(* ===== verification/Merkle.v ===== *)
(** * Sparse Merkle trees of fixed depth

    The mathematics behind the withdrawal accumulator of
    src/src/validation.cpp, over any hash with an interface [MerkleHash]: the
    root of a list of leaves padded with empty subtrees, inclusion paths, and
    the frontier of an append-only tree (a binary counter of complete
    subtrees). *)

From S2P Require Import Prelude.

(** What the trees need of the node hash: the root of an empty subtree of each
    height is the node of two smaller ones. *)
Class MerkleHash (H : Type) := {
  mnode : H -> H -> H;
  mempty : nat -> H;
  mempty_S i : mempty (S i) = mnode (mempty i) (mempty i) }.

Section merkle.
Context {H : Type} `{!MerkleHash H}.
Implicit Types (l c : list H) (x y : H).

(** One level up: neighbours are joined, a last one without a neighbour is
    joined with the empty subtree of the level. *)
Fixpoint next_layer (lv : nat) l : list H :=
  match l with
  | a :: b :: t => mnode a b :: next_layer lv t
  | [a] => [mnode a (mempty lv)]
  | [] => []
  end.

(** Only the complete pairs. *)
Fixpoint pairs l : list H :=
  match l with a :: b :: t => mnode a b :: pairs t | _ => [] end.

(** The root of the tree of height [h] over the nodes [l] of level [lv]. *)
Fixpoint troot (lv h : nat) l : H :=
  match h with
  | O => match l with a :: _ => a | [] => mempty lv end
  | S h' => troot (S lv) h' (next_layer lv l)
  end.

(** The siblings on the way up from position [i], and the root they give. *)
Fixpoint siblings (lv h : nat) l (i : nat) : list H :=
  match h with
  | O => []
  | S h' => nth (if Nat.even i then S i else pred i) l (mempty lv)
            :: siblings (S lv) h' (next_layer lv l) (i / 2)
  end.

Fixpoint path_root (i : nat) x (sibs : list H) : H :=
  match sibs with
  | [] => x
  | s :: t => path_root (i / 2) (if Nat.even i then mnode x s else mnode s x) t
  end.

(** The pair of nodes a path hashes at its first step, and the one the tree has there. *)
Definition path_pair (i : nat) x s : H * H := if Nat.even i then (x, s) else (s, x).

Definition tree_pair (lv : nat) l (i : nat) : H * H :=
  path_pair i (nth i l (mempty lv)) (nth (if Nat.even i then S i else pred i) l (mempty lv)).

(** Walks a path beside the tree, up to the first node they agree on: the two
    different pairs behind that node, if the pairs differ. *)
Fixpoint path_collision `{!EqDecision H} (lv h : nat) l (i : nat) x (sibs : list H)
    : option ((H * H) * (H * H)) :=
  match h, sibs with
  | S h', s :: t =>
      let v := path_pair i x s in
      let w := tree_pair lv l i in
      if bool_decide (mnode v.1 v.2 = mnode w.1 w.2)
      then if bool_decide (v = w) then None else Some (v, w)
      else path_collision (S lv) h' (next_layer lv l) (i / 2) (mnode v.1 v.2) t
  | _, _ => None
  end.

(** ** Layers *)
(** Lists two elements at a time. *)
Lemma pairs_ind (P : list H -> Prop) : P [] -> (forall a, P [a]) ->
  (forall a b t, P t -> P (a :: b :: t)) -> forall l, P l.
Proof.
  intros H0 H1 H2 l. enough (P l /\ forall a, P (a :: l)) by tauto.
  induction l as [|b l [IH1 IH2]]; split; auto.
Qed.

Lemma length_next_layer lv l : length (next_layer lv l) = ((length l + 1) / 2)%nat.
Proof.
  induction l as [|a|a b t IH] using pairs_ind; [done|done|]. cbn [next_layer length]. rewrite IH.
  replace (S (S (length t)) + 1)%nat with (1 * 2 + (length t + 1))%nat by lia.
  by rewrite Nat.div_add_l.
Qed.

Lemma next_layer_lt lv l i : (i < length l)%nat -> (i / 2 < length (next_layer lv l))%nat.
Proof.
  intros Hi. rewrite length_next_layer. apply Nat.Div0.div_lt_upper_bound.
  pose proof (Nat.div_mod_eq (length l + 1) 2) as E.
  pose proof (Nat.mod_upper_bound (length l + 1) 2 ltac:(lia)). lia.
Qed.

Lemma next_layer_le lv l h : (length l <= 2 ^ S h)%nat -> (length (next_layer lv l) <= 2 ^ h)%nat.
Proof.
  intros Hl. rewrite length_next_layer. cbn in Hl. apply Nat.lt_succ_r, Nat.Div0.div_lt_upper_bound. lia.
Qed.

Lemma next_layer_Forall (P : H -> Prop) lv l : (forall a b, P (mnode a b)) -> Forall P (next_layer lv l).
Proof. intros Pn. induction l as [|a|a b t IH] using pairs_ind; cbn [next_layer]; auto. Qed.

Lemma length_pairs l : length (pairs l) = (length l / 2)%nat.
Proof.
  induction l as [|a|a b t IH] using pairs_ind; [done|done|]. cbn [pairs length]. rewrite IH.
  replace (S (S (length t))) with (1 * 2 + length t)%nat by lia. by rewrite Nat.div_add_l.
Qed.

Lemma div2_SS i : (S (S i) / 2)%nat = S (i / 2).
Proof. replace (S (S i)) with (1 * 2 + i)%nat by lia. by rewrite Nat.div_add_l. Qed.

Lemma nth_nil k x : nth k [] x = x.
Proof. by destruct k. Qed.

Lemma nth_next_layer lv l i :
  nth (i / 2) (next_layer lv l) (mempty (S lv)) =
  if Nat.even i then mnode (nth i l (mempty lv)) (nth (S i) l (mempty lv))
  else mnode (nth (pred i) l (mempty lv)) (nth i l (mempty lv)).
Proof.
  revert i. induction l as [|a|a b t IH] using pairs_ind; intros i.
  - cbn [next_layer]. rewrite !nth_nil, mempty_S. by destruct (Nat.even i).
  - destruct i as [|[|i]]; [done|done|]. rewrite div2_SS. cbn [next_layer].
    destruct (Nat.even _); rewrite !nth_overflow by (cbn; lia); apply mempty_S.
  - destruct i as [|[|i]]; [done|done|]. rewrite div2_SS.
    cbn [next_layer nth]. rewrite IH. change (Nat.even (S (S i))) with (Nat.even i).
    destruct i; [done|]. done.
Qed.

Lemma troot_nil lv h : troot lv h [] = mempty (lv + h).
Proof.
  revert lv. induction h as [|h IH]; intros lv; cbn [troot next_layer]; [by rewrite Nat.add_0_r|].
  by rewrite IH, Nat.add_succ_comm.
Qed.

(** ** Inclusion *)
(** The siblings of a position lead from its node to the root. *)
Lemma path_siblings lv h l i : (i < length l)%nat -> (length l <= 2 ^ h)%nat ->
  path_root i (nth i l (mempty lv)) (siblings lv h l i) = troot lv h l.
Proof.
  revert lv l i. induction h as [|h IH]; intros lv l i Hi Hl; cbn [siblings path_root troot].
  - cbn in Hl. destruct l as [|a [|b l]]; cbn in Hi, Hl; [lia|by replace i with 0%nat by lia|lia].
  - rewrite <- (IH (S lv) (next_layer lv l) (i / 2)%nat).
    + f_equal. rewrite nth_next_layer. by destruct (Nat.even i).
    + by apply next_layer_lt.
    + by apply next_layer_le.
Qed.

Lemma length_siblings lv h l i : length (siblings lv h l i) = h.
Proof. revert lv l i. induction h as [|h IH]; intros lv l i; cbn; [done|]. by rewrite IH. Qed.

(** A path that leads to the root starts at the node of its position, or the
    walk beside the tree finds two pairs with the same node. *)
Lemma path_sound `{!EqDecision H} (P : H -> Prop) lv h l i x sibs :
  (forall a b, P (mnode a b)) -> (forall k, P (mempty k)) -> Forall P l -> P x -> Forall P sibs ->
  (i < 2 ^ h)%nat -> (length l <= 2 ^ h)%nat -> length sibs = h ->
  path_root i x sibs = troot lv h l ->
  x = nth i l (mempty lv) \/
  exists v w, path_collision lv h l i x sibs = Some (v, w) /\ v <> w /\ mnode v.1 v.2 = mnode w.1 w.2 /\
    P v.1 /\ P v.2 /\ P w.1 /\ P w.2.
Proof.
  intros Pn Pe. revert lv l i x sibs. induction h as [|h IH]; intros lv l i x sibs Pl Px Ps Hi Hl Hs Hp.
  - destruct sibs; [|done]. cbn in *. left.
    destruct l as [|a [|b l]]; cbn in Hi, Hl; [|by replace i with 0%nat by lia|lia].
    by replace i with 0%nat by lia.
  - destruct sibs as [|s sibs]; [done|]. cbn [path_root troot path_collision] in *.
    inversion_clear Ps as [|? ? Ps0 Ps1]. set (v := path_pair i x s). set (w := tree_pair lv l i).
    assert (Ev : (if Nat.even i then mnode x s else mnode s x) = mnode v.1 v.2)
      by (unfold v, path_pair; by destruct (Nat.even i)).
    assert (Ew : nth (i / 2) (next_layer lv l) (mempty (S lv)) = mnode w.1 w.2)
      by (rewrite nth_next_layer; unfold w, tree_pair, path_pair; by destruct (Nat.even i)).
    assert (Pw : forall k, P (nth k l (mempty lv))).
    { intros k. destruct (nth_in_or_default k l (mempty lv)) as [Hin| ->]; [|apply Pe].
      by apply (proj1 (List.Forall_forall P l) Pl). }
    rewrite Ev in Hp. case_bool_decide as En.
    + case_bool_decide as Evw.
      * left. clear -Evw. unfold v, w, tree_pair, path_pair in Evw. by destruct (Nat.even i); injection Evw.
      * right. exists v, w. refine (conj eq_refl (conj Evw (conj En _))).
        unfold v, w, tree_pair, path_pair. destruct (Nat.even i); cbn; auto.
    + apply IH in Hp as [Hp|Hc]; [by rewrite Ew in Hp|by right|by apply next_layer_Forall|done|done
        |apply Nat.Div0.div_lt_upper_bound; by cbn in Hi; lia|by apply next_layer_le|by injection Hs].
Qed.

(** ** The frontier *)
(** Lists of even and of odd length. *)
Lemma odd_snoc l : Nat.odd (length l) = true -> exists l' y, l = l' ++ [y] /\ Nat.even (length l') = true.
Proof.
  destruct l as [|y l' _] using rev_ind; [done|]. intros Ho. exists l', y. split; [done|].
  rewrite length_app in Ho. cbn in Ho. by rewrite Nat.add_1_r, Nat.odd_succ in Ho.
Qed.

Lemma next_layer_app lv l t : Nat.even (length l) = true -> next_layer lv (l ++ t) = pairs l ++ next_layer lv t.
Proof.
  induction l as [|a|a b l IH] using pairs_ind; intros He; [done|done|]. cbn [next_layer pairs app]. by rewrite IH.
Qed.

Lemma pairs_app l t : Nat.even (length l) = true -> pairs (l ++ t) = pairs l ++ pairs t.
Proof.
  induction l as [|a|a b l IH] using pairs_ind; intros He; [done|done|]. cbn [pairs app]. by rewrite IH.
Qed.

Lemma pairs_lt l h : (length l < 2 ^ S h)%nat -> (length (pairs l) < 2 ^ h)%nat.
Proof. intros Hl. rewrite length_pairs. apply Nat.Div0.div_lt_upper_bound. cbn in Hl. lia. Qed.

(** An empty subtree may be listed or left out. *)
Lemma troot_empty lv h l : (length l < 2 ^ h)%nat -> troot lv h (l ++ [mempty lv]) = troot lv h l.
Proof.
  revert lv l. induction h as [|h IH]; intros lv l Hl; cbn [troot].
  - destruct l; [done|cbn in Hl; lia].
  - destruct (Nat.even (length l)) eqn:E.
    + rewrite next_layer_app by done. cbn [next_layer]. rewrite <- mempty_S, IH by (by apply pairs_lt).
      pose proof (next_layer_app lv l [] E) as E'. rewrite !app_nil_r in E'. by rewrite E'.
    + apply (f_equal negb) in E. rewrite Nat.negb_even in E. apply odd_snoc in E as (l' & y & -> & He).
      rewrite <- app_assoc, (next_layer_app lv l' _ He), (next_layer_app lv l' _ He). done.
Qed.

(** The root from the complete subtrees [c] of level [lv] and the root [p] of
    the rest. *)
Fixpoint frontier_root (lv h : nat) c (p : H) : H :=
  match h with
  | O => p
  | S h' => frontier_root (S lv) h' (pairs c)
              (if Nat.odd (length c) then mnode (List.last c p) p else mnode p (mempty lv))
  end.

Lemma frontier_root_spec lv h c p : (length c < 2 ^ h)%nat -> frontier_root lv h c p = troot lv h (c ++ [p]).
Proof.
  revert lv c p. induction h as [|h IH]; intros lv c p Hc; cbn [frontier_root troot].
  - destruct c; [done|cbn in Hc; lia].
  - rewrite IH by (by apply pairs_lt). destruct (Nat.odd (length c)) eqn:E.
    + apply odd_snoc in E as (c' & y & -> & He). rewrite List.last_last, (pairs_app c' _ He).
      rewrite <- (app_assoc c'), (next_layer_app lv c' _ He). cbn. by rewrite app_nil_r.
    + rewrite next_layer_app; [done|]. by rewrite <- Nat.negb_odd, E.
Qed.

(** [fs] is the frontier of the complete subtrees [c]: at each level the last
    one without a neighbour, and [z] where there is none. *)
Fixpoint frontier_ok (z : H) c (fs : list H) : Prop :=
  match fs with
  | [] => c = []
  | f :: fs' => f = (if Nat.odd (length c) then List.last c z else z) /\ frontier_ok z (pairs c) fs'
  end.

(** Adding a subtree, carrying as in a binary counter. *)
Fixpoint frontier_add (z : H) (n : nat) x (fs : list H) : list H :=
  match fs with
  | [] => []
  | f :: fs' => if Nat.odd n then z :: frontier_add z (n / 2) (mnode f x) fs' else x :: fs'
  end.

Lemma frontier_add_length z n x fs : length (frontier_add z n x fs) = length fs.
Proof. revert n x. induction fs as [|f fs IH]; intros n x; cbn; [done|]. destruct (Nat.odd n); cbn; [by rewrite IH|done]. Qed.

Lemma frontier_add_ok z c x fs : frontier_ok z c fs -> (S (length c) < 2 ^ length fs)%nat ->
  frontier_ok z (c ++ [x]) (frontier_add z (length c) x fs).
Proof.
  revert c x. induction fs as [|f fs IH]; intros c x; cbn [frontier_ok frontier_add].
  - intros -> Hl. cbn in Hl. lia.
  - intros [Hf Hfs] Hl. destruct (Nat.odd (length c)) eqn:E; cbn [frontier_ok]; rewrite length_app, Nat.add_1_r;
      cbn [length]; rewrite Nat.odd_succ.
    + pose proof E as E'. apply odd_snoc in E' as (c' & y & -> & He). rewrite List.last_last in Hf. subst f.
      rewrite <- Nat.negb_odd, E. split; [done|]. rewrite <- (app_assoc c'), (pairs_app c' _ He). cbn [pairs app].
      rewrite (pairs_app c' _ He) in Hfs. cbn [pairs] in Hfs. rewrite app_nil_r in Hfs.
      rewrite <- (length_pairs (c' ++ [y])), (pairs_app c' _ He). cbn [pairs]. rewrite app_nil_r.
      apply IH; [done|]. rewrite length_pairs. rewrite length_app in Hl. cbn in Hl.
      pose proof (Nat.div_mod_eq (length c') 2). lia.
    + assert (He : Nat.even (length c) = true) by (by rewrite <- Nat.negb_odd, E). rewrite He.
      rewrite (pairs_app c _ He). cbn [pairs]. rewrite app_nil_r, List.last_last. done.
Qed.
End merkle.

···

HOW TO COMPLETE THIS TASK ▸
Whenever a line in the records above contains the string "left", copy that line.

TASK RESPONSE ▸
  - destruct sibs; [|done]. cbn in *. left.
      * left. clear -Evw. unfold v, w, tree_pair, path_pair in Evw. by destruct (Nat.even i); injection Evw.
(** An empty subtree may be listed or left out. *)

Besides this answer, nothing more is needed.